Banach Spaces, Dot Product is Continuous

Cauchy Schwarz

The dot product is tied to the norm, and the norm satisfies certain properties, such as the triangular inequality. This can be used to prove cauchy schwarz in an arbitrary hilbert space. Use the properties of norm and dot product to write the following.

0 ≤ |x-ly|² =
(x-ly).(x-ly) =
x.x - 2l(x.y) + l²(y.y)

The inequality becomes equality iff x = ly.

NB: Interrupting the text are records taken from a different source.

(** ** The start *)

(** Before [recover]: the device and the memory of the process. *)
Definition rc_start (heap : list Z) : rc_mgr := mk_rc p0 (fun _ => []) ∅ (mk_queue 0 0 [] 0) ∅ heap [] 0.
(** Enough memory: the blocks of the manager, two for every inode, one for every file slot. *)
Definition heap_ok (heap : list Z) : Prop :=
  NoDup heap /\ (0 ∉ heap) /\ 2 * inode_num sb + slot_num (sb_file sb) + 9 <= zlength heap.

Lemma malloc_block_eq s p h : rc_heap s = p :: h -> p <> 0 ->
  malloc_block s = Ok (p, upd_rc_blocks (cons p) (upd_rc_heap (fun _ => h) s)).
Proof.
  intros Hh Hp. unfold malloc_block. erewrite M_bind_step by (unfold malloc; rewrite Hh; reflexivity).
  destruct (Z.eqb_spec p 0); done.
Qed.

(** The manager with empty maps and no inode. *)
Record is_base (s : rc_mgr) : Prop := {
  ba_dev : rc_dev s = p0;
  ba_map t : rc_map s t = replicate (Z.to_nat ((slot_num (kind sb t) + 7) / 8)) 0;
  ba_table : rc_table s = ∅;
  ba_queue : rc_queue s = queue_init (i32 (inode_num sb));
  ba_filents : rc_filents s = ∅;
}.

Lemma wf_base s :
  is_base s -> NoDup (rc_heap s) -> (0 ∉ rc_heap s) -> 2 * inode_num sb + slot_num (sb_file sb) <= zlength (rc_heap s) ->
  wf sb p0 s 0 [] [] [] (fun _ => 0).
Proof.
  intros [Bd Bm Bt Bq Bf] Hn H0 Hl. pose proof (nums sb Hlo) as Hnum. destruct (lo_nums _ Hlo) as (_ & _ & _ & [Hdata _]).
  assert (forall A (P : A -> Prop) (x : A), x ∈ [] -> P x) as Hnil by (intros A P x Hx; by apply not_elem_of_nil in Hx).
  split; unfold pushed; rewrite ?Bd, ?Bm, ?Bt, ?Bq, ?Bf; try done; simpl.
  - apply bits_zero. lia.
  - apply bits_zero. lia.
  - apply bits_zero. lia.
  - apply bits_zero. lia.
  - split_and!; constructor.
  - split_and!; apply Hnil.
  - rewrite i32_small by lia. unfold zlength. rewrite length_replicate. lia.
  - constructor.
  - apply Hnil.
  - intros i. rewrite lookup_empty. split; [by intros [? ?]|]. intros Hi. by apply not_elem_of_nil in Hi.
  - split; [done|]. intros p Hp. split; [by intros ->|done].
  - change (Z.to_nat 0) with 0%nat. rewrite take_0. change (zlength (@nil Z)) with 0. lia.
Qed.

Setting l = 0 or y = 0 gives 0 ≤ x.x, which isn't very interesting, so assume l > 0 and y ≠ 0, and write the following inequality.

2x.y ≤ x.x/l + ly.y

Set l = |x|/|y| and find x.y ≤ |x|×|y|. If x or y is 0 we have equality, and if x = ly we began with an equation, which produces equality. This is cauchy schwarz. The dot product is bounded by the product of the norms, with equality iff one vector is a linear multiple of the other. Remember that 0 is technically a linear multiple of x, and sure enough, 0.x = |0| times |x|.

Dot Product is Continuous

Fix a vector v and consider the linear map from v.S into R. Concentrate on the unit sphere in S, the vectors in S with norm 1. Now v.x is bounded by |v|×|x|. Thus v.S is a bounded operator, hence continuous.

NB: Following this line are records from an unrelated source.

(** The data tables are behind the inodes, the entries and the journals. *)
Lemma patched_of ino q po len ub buf m m' lo hi :
  0 <= q < slot_num (sb_data sb) -> 0 <= po -> po + len <= 4096 ->
  (hi <= slot_table (sb_file sb)) ->
  (forall k, 0 <= k < slot_num (sb_inode sb) -> IDX2INODE sb k + PI_log_head + 8 <= lo \/ hi <= IDX2INODE sb k + PI_log_head) ->
  (forall x, m' x = if (IDX2DATA sb q + po <=? x) && (x <? IDX2DATA sb q + po + len) then ub (buf + (x - (IDX2DATA sb q + po)))
     else if (lo <=? x) && (x <? hi) then m' x else m x) ->
  (forall x, slot_table (sb_inode sb) <= x -> lo <= x < hi -> IDX2INODE sb ino <= x < IDX2INODE sb ino + 128) ->
  (mem_ok ub -> mem_ok m -> mem_ok m') ->
  patched ino q po len ub buf m m'.
Proof.
  intros Hq Hpo Hle Hhi Hino Hm Hown Hby. pose proof (IDX2DATA_eq sb Hlo q Hq) as Eq. constructor.
  - intros x Hx. rewrite (IDX2DATA_eq sb Hlo 0) by lia. rewrite Hm, Eq.
    destruct (Z.leb_spec (slot_table (sb_data sb) + 4096 * q + po) (slot_table (sb_data sb) + 4096 * 0 + x)),
      (Z.ltb_spec (slot_table (sb_data sb) + 4096 * 0 + x) (slot_table (sb_data sb) + 4096 * q + po + len)),
      (Z.leb_spec (q * 4096 + po) x), (Z.ltb_spec x (q * 4096 + po + len)); simpl; try lia; [f_equal; lia|..].
    all: destruct (Z.ltb_spec (slot_table (sb_data sb) + 4096 * 0 + x) hi); rewrite ?andb_false_r; try done.
    all: destruct Hlo as [_ _ (_ & _ & Ht & _) (_ & _ & [Hn _] & _) _ _]; lia.
  - intros k Hk x Hx. rewrite Hm. pose proof (fent_below_data sb Hlo k q Hk Hq).
    rewrite (IDX2FENT_eq sb Hlo) in * by done.
    destruct (Z.leb_spec (IDX2DATA sb q + po) x); [lia|]. simpl. destruct (Z.ltb_spec x hi); [lia|]. by rewrite andb_false_r.
  - intros k Hk. unfold pm_head. f_equal. apply load_agree. intros x Hx. simpl in Hx. rewrite Hm.
    pose proof (inode_below_data sb Hlo k q Hk Hq).
    destruct (Z.leb_spec (IDX2DATA sb q + po) x); [unfold PI_log_head in *; lia|]. simpl.
    destruct (Z.leb_spec lo x), (Z.ltb_spec x hi); simpl; try done. destruct (Hino k Hk); lia.
  - intros x Hx Hn. rewrite Hm. pose proof tables_below. destruct (Z.leb_spec (IDX2DATA sb q + po) x); [lia|]. cbn [andb].
    destruct (Z.leb_spec lo x), (Z.ltb_spec x hi); cbn [andb]; [destruct Hn; apply Hown; lia|done..].
  - done.
Qed.
Lemma in_last_block i offset len :
  size_ok i -> offset = i_size i -> offset mod PAGE_SIZE <> 0 -> blocks_of offset len = 1 ->
  offset mod PAGE_SIZE + len <= PAGE_SIZE /\ block_of i (offset / PAGE_SIZE) <> 0.
Proof.
  intros [_ Hb] -> Hpo Hn. split; [unfold blocks_of, PAGE_SIZE in *; zdm|by apply Hb].
Qed.

Lemma write_tail_spec stray P p ub buf len offset s i :
  files_inv sb s P -> p ∈ P -> inodes s !! p = Some i -> offset = i_size i -> offset mod PAGE_SIZE <> 0 ->
  blocks_of offset len = 1 -> 0 < len -> offset + len <= 2 ^ 43 - PAGE_SIZE ->
  exists q pm', phys (filents s) (block_of i) (offset / PAGE_SIZE) = Some q /\
    write_tail sb stray p ub len offset (mk_w offset buf len 1 0) s =
      Ok (len, upd_dev (fun _ => pm') (upd_inodes <[p := upd_i_size (fun n => Z.max n (offset + len)) i]> s)) /\
    patched (i_ino i) q (offset mod PAGE_SIZE) len ub buf (bytes (dev s)) (bytes pm').
Proof.
  intros Hinv Hp Hi Es Hpo Hn Hl Hmax.
  destruct (fv_each _ _ _ Hinv p Hp) as (i0 & Hi0 & Hok). rewrite Hi in Hi0. injection Hi0 as <-.
  destruct (fo_size _ _ _ Hok) as [Hsz _]. destruct (in_last_block i offset len (fo_size _ _ _ Hok) Es Hpo Hn) as [Hle Hnz].
  assert (0 <= offset / PAGE_SIZE) as Hk by (unfold PAGE_SIZE; zdm).
  destruct (block_data s i _ Hok Hk Hnz) as (e & q & He & Hph & Ed & Hq & _).
  set (i1 := upd_i_size (fun n => Z.max n (offset + len)) i).
  destruct (pm_avx_from_eq ub (IDX2DATA sb q + offset mod PAGE_SIZE) buf len s ltac:(lia)) as (m1 & Hrun & Hm1).
  eexists q, _. split_and!; [done| |].
  - unfold write_tail. cbn [w_c w_buf w_count]. rewrite land_page_mask, shiftr_page by lia. cbv zeta.
    mstep (filent_lookup_spec sb stray p (offset / PAGE_SIZE) s i Hi Hok (conj Hk (block_capacity s i _ Hok Hk Hnz))).
    assert ((if PAGE_SIZE - offset mod PAGE_SIZE >? len then len else PAGE_SIZE - offset mod PAGE_SIZE) = len) as ->
      by (destruct (Z.gtb_spec (PAGE_SIZE - offset mod PAGE_SIZE) len); lia).
    mstep (rd_filent_eq _ _ _ He). rewrite Ed. mstep Hrun. rewrite (u64_small (offset + len)) by (unfold PAGE_SIZE in *; lia).
    erewrite M_bind_step by (apply upd_inode_eq; exact Hi). fold i1.
    erewrite M_bind_step by (eapply rd_inode_eq; fsimpl; apply lookup_insert_eq).
    mstep eq_refl. reflexivity.
  - apply (patched_of _ _ _ _ _ _ _ _ (IDX2INODE sb (i_ino i)) (IDX2INODE sb (i_ino i) + 8)); try done.
    + unfold PAGE_SIZE. zdm.
    + rewrite (IDX2INODE_eq sb Hlo) by apply (fo_ino _ _ _ Hok). pose proof (fo_ino _ _ _ Hok).
      destruct Hlo as [_ _ (Ht1 & Ht2 & _) (_ & [? _] & _) _ _]. lia.
    + intros k Hk'. rewrite !(IDX2INODE_eq sb Hlo) by (done || apply (fo_ino _ _ _ Hok)). unfold PI_log_head. lia.
    + intros x. rewrite bytes_update. fsimpl.
      pose proof (inode_below_data sb Hlo (i_ino i) q (fo_ino _ _ _ Hok) Hq).
      destruct (decide (IDX2INODE sb (i_ino i) <= x < IDX2INODE sb (i_ino i) + 8)) as [Hx|Hx].
      * destruct (Z.leb_spec (IDX2DATA sb q + offset mod PAGE_SIZE) x); [unfold PAGE_SIZE in *; zdm|]. simpl.
        destruct (Z.leb_spec (IDX2INODE sb (i_ino i)) x), (Z.ltb_spec x (IDX2INODE sb (i_ino i) + 8)); simpl; done || lia.
      * rewrite (store_agree _ _ _ _ x 1) by (unfold PI_i_size; simpl; lia). rewrite bytes_update, Hm1. fsimpl.
        destruct (_ && _); [done|]. destruct (_ && _); done.
    + intros x _ Hx. lia.
    + intros Hub Hm. apply store_ok. fsimpl. intros x. rewrite bytes_update, Hm1. destruct (_ && _); [apply Hub|apply Hm].
Qed.

Lemma write_loop_tail fuel cpu stray p ub buf len offset eb s i bytes s' :
  inodes s !! p = Some i -> (offset =? i_size i) && negb (Z.land offset PAGE_MASK =? 0) = true ->
  write_tail sb stray p ub len offset (mk_w offset buf len 1 0) s = Ok (bytes, s') ->
  exists w, write_loop sb cpu stray (S (S fuel)) p ub len offset eb (mk_w offset buf len 1 0) s = Ok (w, s') /\
    w_entry_num w = 0.
Proof.
  intros Hi Hc Hrun. eexists. split.
  - cbn [write_loop w_num_blk w_c w_buf w_count w_entry_num]. cbn [Z.eqb].
    mstep (rd_inode_eq _ _ _ Hi). rewrite Hc. simpl (true && _)%bool. cbv iota.
    erewrite M_bind_step by (erewrite M_bind_step by exact Hrun; reflexivity). reflexivity.
  - reflexivity.
Qed.

Lemma write_blocks_tail cpu now stray junk P p ub buf len offset s i :
  files_inv sb s P -> p ∈ P -> inodes s !! p = Some i -> write_ready s i cpu 1 -> offset = i_size i -> offset mod PAGE_SIZE <> 0 ->
  blocks_of offset len = 1 -> 0 < len -> offset + len <= 2 ^ 43 - PAGE_SIZE ->
  exists s' i', write_blocks sb cpu now stray junk p (i_ino i) ub buf len offset 1 s = Ok (len, s') /\
    wrote s s' P p i i' ub junk buf len offset.
Proof.
  intros Hinv Hp Hi [Hcpu Hsym Hlk Heb Hjnl Har Hslot Hpool] Es Hpo Hn Hl Hmax.
  destruct (fv_each _ _ _ Hinv p Hp) as (i0 & Hi0 & Hok). rewrite Hi in Hi0. injection Hi0 as <-.
  destruct (fo_size _ _ _ Hok) as [Hsz _]. destruct (in_last_block i offset len (fo_size _ _ _ Hok) Es Hpo Hn) as [Hle Hnz].
  destruct (ebuf_alloc_eq cpu s Hcpu Heb) as (E & Hg & Harr & Hea). set (eb := Z.rem cpu EBUF_NUM) in *.
  set (s1 := upd_ebuf_mgr _ s) in Hea. set (s2 := upd_ilocks (fun l => {[i_ino i]} ∪ l) s1).
  assert (files_inv sb s2 P) as Hinv2 by (by apply (files_inv_frame s); try done; apply Hinv).
  assert (0 <= eb < zlength (ebuf_mgr s)) as Hebr by (destruct Heb as [-> _]; by apply ebuf_index).
  destruct (write_tail_spec stray P p ub buf len offset s2 i Hinv2 Hp Hi Es Hpo Hn Hl Hmax) as (q & pm' & Hph & Hrun & Hpa).
  set (s3 := upd_dev _ _) in Hrun.
  assert (exists w, write_loop sb cpu stray (S (S 512)) p ub len offset eb (mk_w offset buf len 1 0) s2 = Ok (w, s3) /\ w_entry_num w = 0)
    as (w & Hloop & Ew).
  { apply (write_loop_tail 512 cpu stray p ub buf len offset eb s2 i len); try done. rewrite (land_page_mask offset) by lia.
    rewrite Es, Z.eqb_refl, <- Es. by destruct (Z.eqb_spec (offset mod PAGE_SIZE) 0). }
  set (sz := offset + len) in *.
  exists (upd_inodes <[p := finished now sz (upd_i_size (fun n => Z.max n sz) i)]>
      (upd_ebuf_mgr (fun _ => <[Z.to_nat eb := mk_ebuf (eb_arr E) 0 (eb_size E) (eb_idx E) false]> (ebuf_mgr s))
      (upd_ilocks (fun _ => ilocks s) (upd_ts (fun t => u64 (t + 1)) s3)))), (finished now sz (upd_i_size (fun n => Z.max n sz) i)). split.
  - unfold write_blocks. mstep Hea. mstep (inode_lock_eq _ s1 Hlk). rewrite (u64_small offset) by lia.
    change write_fuel with (S (S 512)). mstep Hloop. rewrite Ew.
    erewrite M_bind_step by (unfold slotfs_timestamp; mstep eq_refl; reflexivity). mstep eq_refl.
    rewrite u64_small by (unfold PAGE_SIZE in *; lia). fold sz. erewrite write_finish; [|apply lookup_insert_eq|by apply zget_insert].
    do 2 f_equal. apply fs_ext; fsimpl; try done.
    + unfold s3, s2, s1. fsimpl. clear -Hlk. set_solver.
    + unfold s3, s2, s1. fsimpl. by rewrite list_insert_insert_eq.
  - assert (Z.max (Z.max (i_size i) sz) sz = Z.max (i_size i) sz) as Em by lia.
    apply (wrote_in_place _ _ _ _ _ _ _ _ _ _ _ q); try done; try lia.
    + unfold s3. fsimpl. by rewrite insert_insert_eq.
    + unfold size_ok. change (i_size (finished now sz (upd_i_size (fun n => Z.max n sz) i))) with (Z.max (Z.max (i_size i) sz) sz).
      rewrite Em. apply (written_size 1 len offset i i); try done; [lia|apply (fo_size _ _ _ Hok)|].
      intros k Hk. by replace k with (offset / PAGE_SIZE) by lia.
    + by apply ebufs_ok_insert.
Qed.
Lemma write_journal_spec stray P p ub buf len offset s i :
  files_inv sb s P -> p ∈ P -> inodes s !! p = Some i -> serial (jnl_mgr s) -> 0 <= offset < 2 ^ 43 -> 0 < len < 1024 ->
  offset mod PAGE_SIZE + len <= PAGE_SIZE -> block_of i (offset / PAGE_SIZE) <> 0 ->
  exists q pm' mgr', phys (filents s) (block_of i) (offset / PAGE_SIZE) = Some q /\
    inode_write_journal sb stray p ub buf len offset s = Ok (len, upd_jnl_mgr (fun _ => mgr') (upd_dev (fun _ => pm') s)) /\
    serial mgr' /\ patched (i_ino i) q (offset mod PAGE_SIZE) len ub buf (bytes (dev s)) (bytes pm').
Proof.
  intros Hinv Hp Hi Hser Ho Hl Hle Hnz.
  destruct (fv_each _ _ _ Hinv p Hp) as (i0 & Hi0 & Hok). rewrite Hi in Hi0. injection Hi0 as <-.
  assert (0 <= offset / PAGE_SIZE < 2 ^ 43 /\ 0 <= offset mod PAGE_SIZE < 4096) as [Hk Hpo] by (unfold PAGE_SIZE; zdm).
  destruct (block_data s i _ Hok (proj1 Hk) Hnz) as (e & q & He & Hph & Ed & Hq & _).
  destruct (serial_alloc s Hser) as (c & Hal & ->). set (s1 := upd_jnl_mgr _ s) in Hal.
  set (begin := IDX2DATA sb q + offset mod PAGE_SIZE).
  assert (slot_table (sb_data sb) <= begin < 2 ^ 62) as Hb.
  { unfold begin. rewrite (IDX2DATA_eq sb Hlo) by done. destruct Hlo as [_ _ (_ & _ & _ & ?) _ _ ?]. lia. }
  assert (JOURNAL_START + PAGE_SIZE <= slot_table (sb_inode sb)) as Hj.
  { destruct Hlo as [_ (? & ? & ? & ? & ?) _ ([? ?] & [? ?] & [? ?] & [? ?]) _ _].
    change (JOURNAL_START + PAGE_SIZE) with 12288. change BITMAP_START with 1060864 in *. lia. }
  assert (slot_table (sb_inode sb) <= slot_table (sb_file sb) <= slot_table (sb_data sb)) as Ht.
  { destruct Hlo as [_ _ (? & ? & ? & ?) ([? ?] & [? ?] & [? ?] & [? ?]) _ _]. lia. }
  assert (0 <= slot_table (sb_inode sb)) as H0 by (eapply Z.le_trans; [|exact Hj]; done).
  destruct (journal_write_eq JOURNAL_START (i_ino i) begin len s1) as (pm2 & Hjw & Hb2). set (s2 := upd_dev _ s1) in Hjw.
  set (s3 := upd_dev (pm_update (memcpy begin ub buf len)) s2).
  destruct (serial_commit s3 eq_refl) as (s4 & Hc & Hser' & Es4).
  exists q, (pm_update (store JOURNAL_START 1 0) (dev s3)), (jnl_mgr s4). split_and!; try done.
  - unfold inode_write_journal. rewrite shiftr_page. cbv zeta. rewrite (u64_small (offset / PAGE_SIZE)) by lia.
    mstep (filent_lookup_spec sb stray p (offset / PAGE_SIZE) s i Hi Hok (conj (proj1 Hk) (block_capacity s i _ Hok (proj1 Hk) Hnz))).
    destruct (Z.eqb_spec (block_of i (offset / PAGE_SIZE)) 0); [done|]. mstep Hal.
    mstep (rd_filent_eq s1 _ _ He). rewrite land_page_mask, Ed by lia. fold begin. rewrite (u64_small begin) by lia.
    mstep (rd_inode_eq s1 _ _ Hi). mstep Hjw. mstep eq_refl. fold s3. mstep Hc. rewrite i32_small by lia. unfold mret, M_ret.
    rewrite Es4. done.
  - apply (patched_of _ _ _ _ _ _ _ _ JOURNAL_START (JOURNAL_START + PAGE_SIZE)); try done; try lia.
    + intros k Hk'. rewrite (IDX2INODE_eq sb Hlo) by done. unfold PI_log_head. lia.
    + intros x. fold begin. destruct (decide (JOURNAL_START <= x < JOURNAL_START + PAGE_SIZE)) as [Hx|Hx].
      * destruct (Z.leb_spec begin x); [lia|]. simpl.
        destruct (Z.leb_spec JOURNAL_START x), (Z.ltb_spec x (JOURNAL_START + PAGE_SIZE)); simpl; done || lia.
      * rewrite bytes_update. rewrite (store_agree _ _ _ _ x 1) by (unfold PAGE_SIZE in *; simpl; lia).
        unfold s3. fsimpl. rewrite bytes_update. unfold s2. fsimpl. unfold memcpy. rewrite Hb2, written_outside by (done || unfold jnl_room, PAGE_SIZE, SIZEOF_WJNL in *; lia).
        destruct (_ && _); [done|]. destruct (_ && _); done.
    + intros Hub Hm. apply store_ok. unfold s3. fsimpl. rewrite bytes_update. apply memcpy_ok; [|done]. unfold s2. fsimpl. rewrite Hb2.
      by repeat first [apply store_ok|apply memcpy_ok].
Qed.
(** ** [inode_write] *)

Lemma num_blk_eq offset len :
  0 <= offset -> 0 < len -> offset + len <= 2 ^ 43 - PAGE_SIZE ->
  Z.shiftr (u64 (len + Z.land offset PAGE_MASK + PAGE_SIZE - 1)) PAGE_SHIFT = blocks_of offset len.
Proof.
  intros Ho Hl Hmax. rewrite (land_page_mask offset) by lia. assert (0 <= offset mod PAGE_SIZE < 4096) by (unfold PAGE_SIZE; zdm).
  rewrite u64_small by (unfold PAGE_SIZE in *; lia). rewrite shiftr_page. unfold blocks_of. f_equal. lia.
Qed.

Let T be S cross S, with the product topology. This is another banach space. The dot product now maps T into R. Select x and y from S such that the ordered pair x,y in T has norm 1. Thus |x| and |y| have norm at most 1 in S. The dot product x.y is bounded by 1. Once again a linear operator on a banach space is bounded, hence continuous. The dot product is a continuous map from S cross S into the reals.